== SOURCE DATA ==
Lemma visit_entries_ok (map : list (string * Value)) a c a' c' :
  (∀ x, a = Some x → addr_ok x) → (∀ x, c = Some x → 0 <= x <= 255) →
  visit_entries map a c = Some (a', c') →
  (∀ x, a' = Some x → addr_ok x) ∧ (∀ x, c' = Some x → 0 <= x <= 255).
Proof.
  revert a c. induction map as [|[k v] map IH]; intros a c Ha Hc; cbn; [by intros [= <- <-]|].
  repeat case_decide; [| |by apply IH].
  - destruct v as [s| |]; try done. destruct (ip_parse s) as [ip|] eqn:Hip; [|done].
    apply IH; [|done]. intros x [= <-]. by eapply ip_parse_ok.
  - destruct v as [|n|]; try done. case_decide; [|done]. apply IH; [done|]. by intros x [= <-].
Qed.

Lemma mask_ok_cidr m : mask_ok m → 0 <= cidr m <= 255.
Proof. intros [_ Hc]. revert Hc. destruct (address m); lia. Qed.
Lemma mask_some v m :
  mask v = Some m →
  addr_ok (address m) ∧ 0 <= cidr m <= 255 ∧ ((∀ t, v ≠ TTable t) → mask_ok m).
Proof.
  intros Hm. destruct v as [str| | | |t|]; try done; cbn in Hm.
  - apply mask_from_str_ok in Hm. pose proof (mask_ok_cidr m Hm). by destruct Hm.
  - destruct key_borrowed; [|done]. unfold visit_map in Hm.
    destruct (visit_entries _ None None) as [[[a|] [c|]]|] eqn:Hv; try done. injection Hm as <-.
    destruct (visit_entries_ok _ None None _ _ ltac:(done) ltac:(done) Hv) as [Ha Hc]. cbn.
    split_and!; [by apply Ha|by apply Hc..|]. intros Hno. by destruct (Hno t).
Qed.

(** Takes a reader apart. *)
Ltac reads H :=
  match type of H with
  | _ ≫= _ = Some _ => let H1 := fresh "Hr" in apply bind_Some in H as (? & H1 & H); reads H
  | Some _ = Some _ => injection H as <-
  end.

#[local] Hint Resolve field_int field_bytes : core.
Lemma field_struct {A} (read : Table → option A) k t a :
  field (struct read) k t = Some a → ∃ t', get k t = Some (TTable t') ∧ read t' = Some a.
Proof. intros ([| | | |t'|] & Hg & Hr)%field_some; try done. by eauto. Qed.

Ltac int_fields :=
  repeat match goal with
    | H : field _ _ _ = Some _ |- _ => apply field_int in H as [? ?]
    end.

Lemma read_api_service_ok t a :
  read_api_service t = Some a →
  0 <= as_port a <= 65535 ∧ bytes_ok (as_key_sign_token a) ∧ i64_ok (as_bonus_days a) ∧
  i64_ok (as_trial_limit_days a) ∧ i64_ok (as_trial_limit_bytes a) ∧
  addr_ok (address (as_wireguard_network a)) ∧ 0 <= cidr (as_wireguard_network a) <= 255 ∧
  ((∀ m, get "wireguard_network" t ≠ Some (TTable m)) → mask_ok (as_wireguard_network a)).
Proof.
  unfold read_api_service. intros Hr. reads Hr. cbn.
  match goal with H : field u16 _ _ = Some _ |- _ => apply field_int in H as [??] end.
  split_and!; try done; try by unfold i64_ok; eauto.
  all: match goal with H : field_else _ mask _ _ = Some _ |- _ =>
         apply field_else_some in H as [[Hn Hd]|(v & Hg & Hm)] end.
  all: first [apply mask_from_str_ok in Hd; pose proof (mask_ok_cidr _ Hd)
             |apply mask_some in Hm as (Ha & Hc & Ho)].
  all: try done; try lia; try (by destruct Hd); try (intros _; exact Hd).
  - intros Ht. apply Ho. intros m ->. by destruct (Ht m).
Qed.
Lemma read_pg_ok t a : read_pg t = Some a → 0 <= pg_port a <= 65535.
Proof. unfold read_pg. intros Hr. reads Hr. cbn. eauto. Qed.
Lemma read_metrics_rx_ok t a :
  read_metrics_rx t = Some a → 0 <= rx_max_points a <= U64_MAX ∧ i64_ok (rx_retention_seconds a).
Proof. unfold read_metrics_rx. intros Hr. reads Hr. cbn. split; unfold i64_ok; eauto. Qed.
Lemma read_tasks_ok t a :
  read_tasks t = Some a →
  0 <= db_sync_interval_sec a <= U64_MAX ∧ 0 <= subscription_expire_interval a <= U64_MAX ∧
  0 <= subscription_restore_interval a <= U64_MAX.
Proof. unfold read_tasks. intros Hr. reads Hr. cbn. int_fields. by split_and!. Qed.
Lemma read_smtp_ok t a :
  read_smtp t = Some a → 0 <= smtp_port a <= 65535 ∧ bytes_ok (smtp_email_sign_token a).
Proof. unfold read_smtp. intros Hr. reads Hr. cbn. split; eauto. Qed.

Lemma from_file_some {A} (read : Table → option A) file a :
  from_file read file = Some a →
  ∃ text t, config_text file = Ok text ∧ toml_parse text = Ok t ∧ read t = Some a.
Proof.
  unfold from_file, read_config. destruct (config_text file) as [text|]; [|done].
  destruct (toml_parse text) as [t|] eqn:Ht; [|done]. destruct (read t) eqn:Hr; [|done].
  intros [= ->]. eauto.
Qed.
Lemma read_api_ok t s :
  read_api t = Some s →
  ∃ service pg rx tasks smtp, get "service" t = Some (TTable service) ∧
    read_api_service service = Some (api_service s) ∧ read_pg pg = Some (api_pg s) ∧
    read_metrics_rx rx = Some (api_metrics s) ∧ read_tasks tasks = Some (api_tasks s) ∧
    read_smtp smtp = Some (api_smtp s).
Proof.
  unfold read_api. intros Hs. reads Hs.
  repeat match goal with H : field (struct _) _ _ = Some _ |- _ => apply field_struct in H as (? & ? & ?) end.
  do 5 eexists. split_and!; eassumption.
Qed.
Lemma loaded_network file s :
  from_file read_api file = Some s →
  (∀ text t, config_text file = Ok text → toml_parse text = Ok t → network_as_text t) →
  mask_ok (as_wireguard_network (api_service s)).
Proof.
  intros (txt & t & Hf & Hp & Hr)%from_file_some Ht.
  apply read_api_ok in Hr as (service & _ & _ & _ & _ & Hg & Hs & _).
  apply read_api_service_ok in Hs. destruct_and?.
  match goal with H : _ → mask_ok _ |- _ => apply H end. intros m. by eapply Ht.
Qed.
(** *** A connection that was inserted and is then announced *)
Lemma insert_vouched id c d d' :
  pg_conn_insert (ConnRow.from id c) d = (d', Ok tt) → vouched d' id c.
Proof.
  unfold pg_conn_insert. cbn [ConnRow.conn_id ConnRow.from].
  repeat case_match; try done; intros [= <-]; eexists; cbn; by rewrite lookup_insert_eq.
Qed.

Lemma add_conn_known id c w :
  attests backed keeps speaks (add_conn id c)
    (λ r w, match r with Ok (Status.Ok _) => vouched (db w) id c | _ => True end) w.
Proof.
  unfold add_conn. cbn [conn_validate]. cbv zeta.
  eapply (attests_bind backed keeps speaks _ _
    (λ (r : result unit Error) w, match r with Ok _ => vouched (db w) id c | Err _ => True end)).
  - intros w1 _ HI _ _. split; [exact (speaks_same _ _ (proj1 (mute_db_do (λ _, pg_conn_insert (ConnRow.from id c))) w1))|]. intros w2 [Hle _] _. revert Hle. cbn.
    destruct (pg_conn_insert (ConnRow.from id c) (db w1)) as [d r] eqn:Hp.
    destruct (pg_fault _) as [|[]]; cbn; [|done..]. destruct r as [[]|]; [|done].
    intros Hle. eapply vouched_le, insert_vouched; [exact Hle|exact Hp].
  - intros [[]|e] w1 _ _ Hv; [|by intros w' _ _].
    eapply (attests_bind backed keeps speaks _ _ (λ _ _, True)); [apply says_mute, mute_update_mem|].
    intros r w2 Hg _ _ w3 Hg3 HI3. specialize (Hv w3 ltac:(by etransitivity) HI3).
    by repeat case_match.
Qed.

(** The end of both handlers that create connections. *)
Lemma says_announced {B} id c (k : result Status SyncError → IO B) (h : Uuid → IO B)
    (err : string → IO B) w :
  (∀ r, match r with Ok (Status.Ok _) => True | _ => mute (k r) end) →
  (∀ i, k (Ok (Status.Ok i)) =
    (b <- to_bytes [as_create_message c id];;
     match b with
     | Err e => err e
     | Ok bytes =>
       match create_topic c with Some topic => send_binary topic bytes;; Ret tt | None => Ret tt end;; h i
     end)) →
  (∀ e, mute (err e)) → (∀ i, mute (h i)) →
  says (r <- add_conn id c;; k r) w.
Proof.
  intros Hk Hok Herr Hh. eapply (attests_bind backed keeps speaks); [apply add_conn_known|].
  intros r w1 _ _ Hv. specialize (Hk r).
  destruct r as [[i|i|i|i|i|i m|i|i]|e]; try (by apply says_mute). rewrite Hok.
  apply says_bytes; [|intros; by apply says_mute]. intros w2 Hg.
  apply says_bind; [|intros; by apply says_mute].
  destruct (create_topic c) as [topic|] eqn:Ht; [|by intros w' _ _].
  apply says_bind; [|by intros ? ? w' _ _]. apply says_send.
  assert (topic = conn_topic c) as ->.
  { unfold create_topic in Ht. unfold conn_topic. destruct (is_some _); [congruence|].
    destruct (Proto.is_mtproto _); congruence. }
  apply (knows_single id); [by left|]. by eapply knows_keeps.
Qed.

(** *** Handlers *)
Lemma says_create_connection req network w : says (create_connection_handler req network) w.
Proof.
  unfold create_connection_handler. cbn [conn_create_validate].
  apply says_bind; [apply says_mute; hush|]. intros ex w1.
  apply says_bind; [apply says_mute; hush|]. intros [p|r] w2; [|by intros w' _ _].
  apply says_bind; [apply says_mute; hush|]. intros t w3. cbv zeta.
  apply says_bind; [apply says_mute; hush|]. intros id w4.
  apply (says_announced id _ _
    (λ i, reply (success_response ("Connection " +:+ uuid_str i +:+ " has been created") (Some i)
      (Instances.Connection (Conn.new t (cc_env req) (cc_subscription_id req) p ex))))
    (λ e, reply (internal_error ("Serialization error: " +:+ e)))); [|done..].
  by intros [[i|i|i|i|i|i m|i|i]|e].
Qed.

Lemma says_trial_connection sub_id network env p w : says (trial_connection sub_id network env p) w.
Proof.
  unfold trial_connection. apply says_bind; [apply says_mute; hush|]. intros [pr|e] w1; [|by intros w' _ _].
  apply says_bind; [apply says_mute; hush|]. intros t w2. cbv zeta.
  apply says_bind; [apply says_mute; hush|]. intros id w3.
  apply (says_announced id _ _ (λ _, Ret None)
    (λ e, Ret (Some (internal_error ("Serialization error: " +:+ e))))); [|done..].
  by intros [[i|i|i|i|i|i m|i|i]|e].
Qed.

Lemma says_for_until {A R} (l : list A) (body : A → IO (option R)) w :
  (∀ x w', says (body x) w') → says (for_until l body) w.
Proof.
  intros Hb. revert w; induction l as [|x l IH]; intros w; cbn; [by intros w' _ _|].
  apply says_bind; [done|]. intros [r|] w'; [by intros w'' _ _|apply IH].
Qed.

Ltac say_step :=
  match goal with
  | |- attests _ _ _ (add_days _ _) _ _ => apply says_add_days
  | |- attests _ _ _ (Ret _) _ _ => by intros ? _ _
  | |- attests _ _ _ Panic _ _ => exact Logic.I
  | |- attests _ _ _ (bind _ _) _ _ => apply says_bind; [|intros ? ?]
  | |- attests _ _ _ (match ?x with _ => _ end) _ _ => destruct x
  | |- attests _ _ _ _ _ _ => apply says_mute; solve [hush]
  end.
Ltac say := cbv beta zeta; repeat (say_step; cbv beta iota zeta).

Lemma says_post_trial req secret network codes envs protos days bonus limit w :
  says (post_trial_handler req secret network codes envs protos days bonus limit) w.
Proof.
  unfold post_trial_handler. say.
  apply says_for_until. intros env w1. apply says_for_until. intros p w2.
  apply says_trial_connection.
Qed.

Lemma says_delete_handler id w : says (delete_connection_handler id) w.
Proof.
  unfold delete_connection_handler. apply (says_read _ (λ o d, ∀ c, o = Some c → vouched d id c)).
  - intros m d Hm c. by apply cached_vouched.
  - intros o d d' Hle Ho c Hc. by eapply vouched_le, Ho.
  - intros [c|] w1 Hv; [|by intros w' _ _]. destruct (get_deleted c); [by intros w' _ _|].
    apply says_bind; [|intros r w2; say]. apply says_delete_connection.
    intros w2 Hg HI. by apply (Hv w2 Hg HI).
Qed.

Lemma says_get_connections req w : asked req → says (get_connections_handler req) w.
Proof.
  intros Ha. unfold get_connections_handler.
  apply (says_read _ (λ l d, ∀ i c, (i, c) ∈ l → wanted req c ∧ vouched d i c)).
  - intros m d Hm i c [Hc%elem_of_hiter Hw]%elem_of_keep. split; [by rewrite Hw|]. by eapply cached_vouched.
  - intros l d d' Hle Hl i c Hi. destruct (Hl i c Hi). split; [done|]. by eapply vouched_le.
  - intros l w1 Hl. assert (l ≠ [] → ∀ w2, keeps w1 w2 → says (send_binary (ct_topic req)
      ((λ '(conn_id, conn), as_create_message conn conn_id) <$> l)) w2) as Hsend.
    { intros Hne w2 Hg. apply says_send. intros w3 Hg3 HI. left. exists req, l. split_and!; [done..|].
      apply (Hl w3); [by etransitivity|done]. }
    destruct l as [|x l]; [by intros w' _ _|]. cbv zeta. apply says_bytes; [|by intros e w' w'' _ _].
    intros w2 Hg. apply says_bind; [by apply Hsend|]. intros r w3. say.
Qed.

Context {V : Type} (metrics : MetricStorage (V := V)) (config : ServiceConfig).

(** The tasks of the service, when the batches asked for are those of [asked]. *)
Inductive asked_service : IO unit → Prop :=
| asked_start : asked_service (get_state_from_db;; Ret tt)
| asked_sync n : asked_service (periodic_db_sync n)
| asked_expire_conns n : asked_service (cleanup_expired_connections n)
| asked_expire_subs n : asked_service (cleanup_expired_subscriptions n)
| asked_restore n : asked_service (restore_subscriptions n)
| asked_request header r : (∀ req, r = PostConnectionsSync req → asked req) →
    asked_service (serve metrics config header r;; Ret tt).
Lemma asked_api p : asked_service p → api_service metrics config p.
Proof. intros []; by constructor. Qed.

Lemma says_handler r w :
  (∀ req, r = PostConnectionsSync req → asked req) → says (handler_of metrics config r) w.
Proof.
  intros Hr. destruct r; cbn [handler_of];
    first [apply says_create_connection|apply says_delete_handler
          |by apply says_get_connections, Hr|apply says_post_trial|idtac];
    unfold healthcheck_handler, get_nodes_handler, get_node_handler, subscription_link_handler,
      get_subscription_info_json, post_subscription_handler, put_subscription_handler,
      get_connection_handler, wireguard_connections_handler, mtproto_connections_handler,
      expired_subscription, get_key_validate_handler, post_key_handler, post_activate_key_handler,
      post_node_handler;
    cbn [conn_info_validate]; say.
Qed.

== PROBLEM TO WORK ON ==
Both the line containing "Lemma insert_vouched id" and the line containing "(λ (r : result" belong in the answer. Print them and every line above that falls between them exactly, and no others.

== RESPONSE TO THE TASK ==
Lemma insert_vouched id c d d' :
  pg_conn_insert (ConnRow.from id c) d = (d', Ok tt) → vouched d' id c.
Proof.
  unfold pg_conn_insert. cbn [ConnRow.conn_id ConnRow.from].
  repeat case_match; try done; intros [= <-]; eexists; cbn; by rewrite lookup_insert_eq.
Qed.

Lemma add_conn_known id c w :
  attests backed keeps speaks (add_conn id c)
    (λ r w, match r with Ok (Status.Ok _) => vouched (db w) id c | _ => True end) w.
Proof.
  unfold add_conn. cbn [conn_validate]. cbv zeta.
  eapply (attests_bind backed keeps speaks _ _
    (λ (r : result unit Error) w, match r with Ok _ => vouched (db w) id c | Err _ => True end)).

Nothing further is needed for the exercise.